Dataset entries:
(* ===== verification/GuestLink.v ===== *)
(** * GuestLink: the libraries an application carries (runtime/GuestLink.c)

    Where install names point, which libraries are loaded, who answers a bind,
    and in which order the libraries are initialized. Paths and names are C
    strings without their terminator. The file system is a parameter. *)
From Stdlib Require Import Ascii String.
From S2P Require Import Prelude GuestMemory GuestImage ExportTrie.

Definition str (s : string) : list Z := (fun a => Z.of_nat (nat_of_ascii a)) <$> list_ascii_of_string s.
Definition slash : Z := 47.
Definition GL_MAX_LIBRARIES : nat := 64.
Definition PATH_MAX : Z := 1024.
Definition GL_EXECUTABLE : list Z := str "<executable>".

(** ** Data (GuestLink.h) *)

Record GuestLibrary := mkLibrary {
  lb_image : GuestImage;
  lb_path : list Z;
  lb_install_name : list Z;
  lb_loader : nat;
  lb_slide : Z
}.
Record GuestLinkSet := mkLinkSet {
  ls_libraries : list GuestLibrary;
  ls_refused : Z;
  ls_root : option (list Z);
  ls_executable : option (list Z);
  ls_executable_image : option GuestImage;
  ls_executable_slide : Z
}.
Definition ls_count (set : GuestLinkSet) : nat := length (ls_libraries set).
Definition ls_empty : GuestLinkSet := mkLinkSet [] 0 None None None 0.
Definition gl_destroy (set : GuestLinkSet) : GuestLinkSet := ls_empty.

(** A [const GuestImage *]: no image, the set's executable, a carried library's
    image by its index, or some other image. *)
Inductive Ref := NoImage | TheExecutable | Carried (i : nat) | Other (image : GuestImage).
Definition image_at (set : GuestLinkSet) (r : Ref) : option GuestImage :=
  match r with
  | NoImage => None
  | TheExecutable => ls_executable_image set
  | Carried i => lb_image <$> ls_libraries set !! i
  | Other image => Some image
  end.
Definition library_of (set : GuestLinkSet) (r : Ref) : option nat :=
  match r with
  | Carried i => if (i <? ls_count set)%nat then Some i else None
  | _ => None
  end.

Exercise description:
Output all of the data again, exactly.

Solution to the problem:
(* ===== verification/GuestLink.v ===== *)
(** * GuestLink: the libraries an application carries (runtime/GuestLink.c)

    Where install names point, which libraries are loaded, who answers a bind,
    and in which order the libraries are initialized. Paths and names are C
    strings without their terminator. The file system is a parameter. *)
From Stdlib Require Import Ascii String.
From S2P Require Import Prelude GuestMemory GuestImage ExportTrie.

Definition str (s : string) : list Z := (fun a => Z.of_nat (nat_of_ascii a)) <$> list_ascii_of_string s.
Definition slash : Z := 47.
Definition GL_MAX_LIBRARIES : nat := 64.
Definition PATH_MAX : Z := 1024.
Definition GL_EXECUTABLE : list Z := str "<executable>".

(** ** Data (GuestLink.h) *)

Record GuestLibrary := mkLibrary {
  lb_image : GuestImage;
  lb_path : list Z;
  lb_install_name : list Z;
  lb_loader : nat;
  lb_slide : Z
}.
Record GuestLinkSet := mkLinkSet {
  ls_libraries : list GuestLibrary;
  ls_refused : Z;
  ls_root : option (list Z);
  ls_executable : option (list Z);
  ls_executable_image : option GuestImage;
  ls_executable_slide : Z
}.
Definition ls_count (set : GuestLinkSet) : nat := length (ls_libraries set).
Definition ls_empty : GuestLinkSet := mkLinkSet [] 0 None None None 0.
Definition gl_destroy (set : GuestLinkSet) : GuestLinkSet := ls_empty.

(** A [const GuestImage *]: no image, the set's executable, a carried library's
    image by its index, or some other image. *)
Inductive Ref := NoImage | TheExecutable | Carried (i : nat) | Other (image : GuestImage).
Definition image_at (set : GuestLinkSet) (r : Ref) : option GuestImage :=
  match r with
  | NoImage => None
  | TheExecutable => ls_executable_image set
  | Carried i => lb_image <$> ls_libraries set !! i
  | Other image => Some image
  end.
Definition library_of (set : GuestLinkSet) (r : Ref) : option nat :=
  match r with
  | Carried i => if (i <? ls_count set)%nat then Some i else None
  | _ => None
  end.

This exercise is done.